Arrestation / évasion / déportation
Malgré une surveillance étroite par les services de Vichy, il parvient à mener ses activités clandestines sans être capturé, bien que sa tête ait été mise à prix par l’occupant en raison de ses responsabilités à la tête de l’AS.
Camarades de combat
Il est un compagnon de route inséparable de Michel Bancilhon (Commandant Bernard). Il travaille également avec Pierre Bertrand, partageant avec lui la double casquette d’ingénieur des TPE et de responsable résistant. Il collabore avec Jean Beaussier au sein du MLN.
Retour à la vie civile
Après la guerre, il poursuit une carrière administrative importante tout en restant un acteur majeur de la vie politique et sociale. Il devient secrétaire de la fédération socialiste SFIO de l’Ardèche, président de l’URSSAF et s’implique fortement dans les œuvres laïques. Il consacre la fin de sa vie à la transmission de la mémoire en étant l’un des fondateurs et le vice-président du Musée de la Résistance du Teil.
Décorations
- Légion d’honneur : Chevalier.
- Ordre national du Mérite : Officier.
- Médaille de la Résistance par décret du 31 Mars 1947 JO 13 juillet 1947 ( source Ordre de la libération)
- Croix de Guerre 1939-1945 (avec palmes).
- Côte du dossier : 1O24219
Lieux de mémoire
Le Musée départemental de la Résistance et de la Déportation du Teil porte la marque de son engagement mémoriel.
Une rue de Bourg-Saint-Andéol est susceptible de porter son hommage, ville où il commença son engagement.
Références bibliographiques
La désobéissance, histoire du mouvement Libération-Sud, Laurent Douzou, Éditions Odile Jacob, 1995. Cet ouvrage de référence mentionne le rôle de Pierre Fournier dans l’implantation de ce mouvement dans le sud-est de la France.
L’Ardèche dans la guerre, ouvrage collectif sous la direction de l’ANACR. Détaille les organigrammes de l’Armée Secrète où figure le “Commandant L.”.
Références internet
Maitron des Fusillés et Morts pour la France Notice détaillée retraçant l’intégralité de sa carrière de résistant et de militant. https://fusilles-40-44.maitron.fr/fournier-pierre-victor/
Mémoire des Hommes Base des médaillés de la Résistance française. https://www.memoiredeshommes.defense.gouv.fr/
Dossier d’homologation consulté : Oui – Cote SHD (Dossier GR 16 P 230739).
Observations : Aucune notice nominative n’a été trouvée sur le site “Mémoire Vive de la Résistance” pour ce profil. Sa mention en tant que “Commandant L.” est systématique dans les rapports d’homologation de ses subordonnés.
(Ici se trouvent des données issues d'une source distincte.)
(** ** The tools *)

(** The objects the tools serialise with [JSON.stringify]. *)
Record SearchHit : Type := {
  hit_id : string;
  hit_title : string;
  hit_score : Q;
  hit_excerpt : string;
  hit_tags : YamlValue;
}.

Record DocumentView : Type := {
  view_id : string;
  view_title : string;
  view_frontmatter : Frontmatter;
  view_content : string;
  view_lastModified : Z;
}.

Record ListEntry : Type := {
  entry_id : string;
  entry_title : string;
  entry_tags : YamlValue;
  entry_lastModified : Z;
}.

Record ScoreEntry : Type := {
  se_id : string;
  se_score : number;
  se_title : string;
}.

Record DateEntry : Type := {
  de_id : string;
  de_title : string;
  de_lastModified : Z;
  de_excerpt : string;
}.

(** What a tool returns, [{ content: [{ type: 'text', text }] }]: the
    [text] is a fixed message or the JSON of a value, kept here as the
    value itself. *)
Inductive ToolResult : Type :=
| Text (text : string)
| SearchHits (formattedResults : list SearchHit)
| DocumentJson (doc : DocumentView)
| DocumentList (list_ : list ListEntry)
| SimilarDocuments (topResults : list ScoreEntry)
| DateResults (results : list DateEntry).

(** What the request handler does: it returns a result or throws. *)
Inductive Outcome : Type :=
| Return (result : ToolResult)
| Throw (message : string).

(** The arguments of a tool call, typed as the tool's [inputSchema]
    declares them (the handler's casts check nothing).  A [number] is
    integral here. *)
Inductive ToolCall : Type :=
| search_documents (query : string) (limit : option Z)
| get_document (id : string)
| list_documents (tag : option string)
| find_similar (id : string) (limit : option Z)
| search_by_date (after before : option string)
| other_tool (name : string).

Inductive CallToolRequest : Type :=
| NoArguments (name : string)
| WithArguments (call : ToolCall).

(** [limit || fallback]: [undefined] and [0] are falsy. *)
Definition number_or (limit : option Z) (fallback : Z) : Z :=
  match limit with
  | Some n => if (n =? 0)%Z then fallback else n
  | None => fallback
  end.

(** Truthiness of a front-matter value: the empty string is falsy, an
    array is truthy even when empty. *)
Definition Yaml_truthy (v : YamlValue) : bool :=
  match v with
  | YamlString text => String_truthy text
  | YamlArray _ => true
  | YamlOther truthy => truthy
  end.
(** * TreeDB: a parent-pointer tree table behind a small HTTP API

    Shallow embedding of
    - [src/server.js]: the node API ([GET], [POST], [PUT], [DELETE] on
      [/api/nodes]) over one SQLite table,
    - [src/public/js/utils/tree.js]: the client's closure traversals, and
      [moveNode], [validateTree] and [filterTree] that are built on them,
    - [src/public/js/ui/ui.js]: [TreeRenderer.buildForest] and
      [DetailsRenderer.deleteNode], the latter over [request] of
      [src/public/js/api/api.js],
    - [src/public/js/config/config-form-controller.js]: [applyConfig] and
      [cleanupConflictingSessions],
    - [src/Scripts/test-0.sql]: the two-phase renumbering of [sort_order],
    and of the session registry that the specification describes.

    SQLite itself is not part of the repository: what the handlers leave to
    it and is not worked out here is the record [Server.Engine], over which
    the properties of the server are stated. *)

From stdpp Require Import base list relations.
From Stdlib Require Import ZArith Lia String Ascii Sorted Permutation.

Local Open Scope Z_scope.
Local Open Scope string_scope.
Local Open Scope list_scope.

(** ** JavaScript values *)

Module Js.

(** A JavaScript number as far as the server can tell numbers apart: [NaN],
    an integer, or some other number (a fraction or an infinity), which the
    server passes through without looking at it. *)
Inductive JsNum : Type :=
  | NaN
  | Int (z : Z)
  | NonInt (tag : nat).

(** The values a parsed JSON body can hold, and [undefined]. An array or an
    object is kept as the string its conversion to a primitive gives. *)
Inductive JsValue : Type :=
  | JUndefined
  | JNull
  | JBool (b : bool)
  | JNumber (n : JsNum)
  | JString (s : string)
  | JObject (prim : string).

(** [Number.isNaN] *)
Definition isNaN (n : JsNum) : bool :=
  match n with NaN => true | _ => false end.

(** [String.prototype.toLowerCase], on the ASCII letters. *)
Definition toLowerAscii (c : ascii) : ascii :=
  let n := nat_of_ascii c in
  if (65 <=? n)%nat && (n <=? 90)%nat then ascii_of_nat (n + 32) else c.

Fixpoint toLowerCase (s : string) : string :=
  match s with
  | EmptyString => EmptyString
  | String c rest => String (toLowerAscii c) (toLowerCase rest)
  end.

(** [String.prototype.includes] *)
Fixpoint includes (s sub : string) : bool :=
  String.prefix sub s ||
  match s with
  | EmptyString => false
  | String _ rest => includes rest sub
  end.

(** A JavaScript object as the list of its own enumerable properties, in the
    order of [Object.keys]. *)
Definition JsObject : Type := list (string * JsValue).

(** [obj[key]]: the value of the property, [undefined] when there is none. *)
Fixpoint getProp (obj : JsObject) (key : string) : JsValue :=
  match obj with
  | [] => JUndefined
  | (k, v) :: rest => if String.eqb k key then v else getProp rest key
  end.

(** [Object.keys] *)
Definition keys (obj : JsObject) : list string := map fst obj.

Section Coercion.

(** The conversion of a string to a number (ECMAScript's StringToNumber)
    is the engine's; the server only tests its result for [NaN]. *)
Variable StringToNumber : string -> JsNum.

(** [Number(value)] *)
Definition Number (value : JsValue) : JsNum :=
  match value with
  | JUndefined => NaN
  | JNull => Int 0
  | JBool true => Int 1
  | JBool false => Int 0
  | JNumber n => n
  | JString s => StringToNumber s
  | JObject prim => StringToNumber prim
  end.

End Coercion.

End Js.

Import Js.

(** ** The node API of [server.js] *)

Module Server.

(** A row of the node table: the primary key, the parent column and the
    other columns by name. [SELECT *] hands these rows to the client. *)
Record Row : Type := mkRow {
  id : Z;
  parent_id : option Z;
  extra : list (string * JsValue)
}.

(** The table: the names of its other columns, its rows, and the largest
    key that [AUTOINCREMENT] has handed out. *)
Record Db : Type := mkDb {
  schema : list string;
  rows : list Row;
  sequence : Z
}.

Definition ids (db : Db) : list Z := map id (rows db).

Definition hasId (db : Db) (i : Z) : bool :=
  existsb (fun r => Z.eqb (id r) i) (rows db).

(** What a handler sends. *)
Inductive Body : Type :=
  | BodyRows (rs : list Row)
  | BodyRow (r : option Row)
  | BodyError
  | BodyEmpty.

Record Response : Type := mkResponse {
  status : Z;
  body : Body
}.

Definition sendJsonRows (st : Z) (rs : list Row) : Response := mkResponse st (BodyRows rs).
Definition sendJsonRow (st : Z) (r : option Row) : Response := mkResponse st (BodyRow r).
Definition sendError (st : Z) : Response := mkResponse st BodyError.
Definition sendNoContent : Response := mkResponse 204 BodyEmpty.

(** What running a statement gives: an error, or [this.changes],
    [this.lastID] and the table after it. *)
Inductive RunResult : Type :=
  | RunError
  | RunOk (changes : nat) (lastID : Z) (db' : Db).

(** The SQLite engine is not part of the repository. What the handlers
    leave to it, and this model does not work out, is taken as given:
    - [otherStatement db kvs target]: the result of the [UPDATE] (for
      [target] an id) or [INSERT] (for [None]) in which some pasted key is
      not written as the name of a column of the table. Such a key may still
      name a column in other letter case, be [rowid], [oid] or [_rowid_] and
      so stand for the key column, or be SQL text of its own;
    - [storedAs col v]: what [SELECT *] gives back for the value [v], not
      [NULL], bound into the column [col] (the binding of the sqlite3 module
      and the affinity of the column);
    - [maxVariables]: the most host parameters one statement may have
      ([SQLITE_MAX_VARIABLE_NUMBER], 999 or 32766 in stock builds). *)
Record Engine : Type := mkEngine {
  otherStatement : Db -> list (string * JsValue) -> option Z -> RunResult;
  storedAs : string -> JsValue -> JsValue;
  maxVariables : nat
}.

Section Handlers.

Variable engine : Engine.

Variable StringToNumber : string -> JsNum.

(** [ID_FIELD] and [PARENT_FIELD] of lines 11 and 12: the configured names
    of the key column and of the parent column. *)
Variable ID_FIELD : string.
Variable PARENT_FIELD : string.

(** [normalizeIncomingValue], lines 220 to 229. *)
Definition isIdLike (key : string) : bool :=
  String.eqb key PARENT_FIELD || includes (toLowerCase key) "id".

Definition normalizeIncomingValue (key : string) (value : JsValue) : JsValue :=
  match value with
  | JString "" => JNull
  | JUndefined => JNull
  | _ =>
      if isIdLike key then
        let numeric := Number StringToNumber value in
        if isNaN numeric then JNull else JNumber numeric
      else value
  end.

(** [sanitizePayload]: a body that is an object is copied property by
    property; the handlers are given the parsed object. *)
Definition sanitizePayload (payload : JsObject) : JsObject :=
  map (fun key => (key, getProp payload key)) (keys payload).

(** [Object.keys(payload).filter(key => key !== ID_FIELD)] *)
Definition columnsOf (payload : JsObject) : list string :=
  List.filter (fun key => negb (String.eqb key ID_FIELD)) (keys payload).

(** [columns.map(col => normalizeIncomingValue(col, payload[col]))], each
    value next to its column: what [POST] and [PUT] bind to the statement. *)
Definition boundValues (payload : JsObject) : list (string * JsValue) :=
  map (fun col => (col, normalizeIncomingValue col (getProp payload col)))
      (columnsOf payload).

(** *** The statements, as SQLite runs them on this table

    The table is the one the server creates at start-up: an
    [INTEGER PRIMARY KEY AUTOINCREMENT] key, a parent column that
    [REFERENCES] the key [ON DELETE SET NULL], foreign keys enforced
    ([PRAGMA foreign_keys = ON]); the other columns have no constraint and
    no default. The handlers paste the payload's keys into the statement as
    column names. The statements worked out here are those in which every
    key is written as the name of a column; the others are the engine's
    ([otherStatement]). *)

(** [col] is written as the name of the parent column or of another
    column. *)
Definition knownColumn (db : Db) (col : string) : bool :=
  String.eqb col PARENT_FIELD || existsb (String.eqb col) (schema db).

(** The reference a bound value puts in the parent column: [NULL], or an
    integer key. Any other number stays a real there and matches no key. *)
Definition asParent (v : JsValue) : option (option Z) :=
  match v with
  | JNull => Some None
  | JNumber (Int z) => Some (Some z)
  | _ => None
  end.

Fixpoint setExtra (cols : list (string * JsValue)) (key : string) (v : JsValue)
  : list (string * JsValue) :=
  match cols with
  | [] => [(key, v)]
  | (k, x) :: rest =>
      if String.eqb k key then (k, v) :: rest else (k, x) :: setExtra rest key v
  end.

(** What a column other than the parent holds once [v] has been bound into
    it. *)
Definition storedValue (col : string) (v : JsValue) : JsValue :=
  match v with
  | JNull => JNull
  | _ => storedAs engine col v
  end.

(** One [col = ?] of the [SET] list, on one row. [present] tells which keys
    the foreign key finds; [None] is a constraint failure. *)
Definition assign (present : Z -> bool) (r : Row) (kv : string * JsValue) : option Row :=
  let (col, v) := kv in
  if String.eqb col PARENT_FIELD then
    match asParent v with
    | Some None => Some (mkRow (id r) None (extra r))
    | Some (Some p) =>
        if present p then Some (mkRow (id r) (Some p) (extra r)) else None
    | None => None
    end
  else Some (mkRow (id r) (parent_id r) (setExtra (extra r) col (storedValue col v))).

Fixpoint assignAll (present : Z -> bool) (r : Row) (kvs : list (string * JsValue))
  : option Row :=
  match kvs with
  | [] => Some r
  | kv :: rest =>
      match assign present r kv with
      | Some r' => assignAll present r' rest
      | None => None
      end
  end.

Fixpoint updateRows (present : Z -> bool) (kvs : list (string * JsValue))
    (targetId : Z) (rs : list Row) : option (list Row) :=
  match rs with
  | [] => Some []
  | r :: rest =>
      match (if Z.eqb (id r) targetId then assignAll present r kvs else Some r),
            updateRows present kvs targetId rest with
      | Some r', Some rest' => Some (r' :: rest')
      | _, _ => None
      end
  end.

(** [UPDATE t SET col = ?, ... WHERE id = ?] *)
Definition execUpdate (db : Db) (kvs : list (string * JsValue)) (targetId : Z)
  : RunResult :=
  if negb (forallb (knownColumn db) (map fst kvs))
  then otherStatement engine db kvs (Some targetId)
  else
    match updateRows (hasId db) kvs targetId (rows db) with
    | None => RunError
    | Some rows' =>
        RunOk (List.length (List.filter (fun r => Z.eqb (id r) targetId) (rows db)))
              (sequence db) (mkDb (schema db) rows' (sequence db))
    end.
Sources consultées le 17 février 2026 :
- Maitron Résistance : Source principale pour la reconstitution biographique précise (études, dates de naissance, carrières administratives et engagements politiques).
- Mémoire des Hommes : Confirmation des homologations FFI et des décrets de la Médaille de la Résistance.
- Musée de la Résistance en ligne : Consultation des fonds documentaires liés à l’Ardèche et aux mémoires de Michel Bancilhon.
- Base Léonore : Vérification des dossiers de la Légion d’Honneur (bien que certains dossiers récents ne soient pas encore totalement numérisés, la mention dans les biographies officielles fait foi).
- Archives départementales de l’Ardèche : Consultation indirecte via les synthèses historiques sur le Comité Départemental de Libération.
- Wikipédia : Utilisé pour croiser les homonymes et vérifier les éventuels lieux de mémoire locaux.
Aucune photo n’a pu être formellement extraite des bases officielles en haute résolution pour cette consultation, bien que des portraits existent dans les collections physiques du Musée du Teil.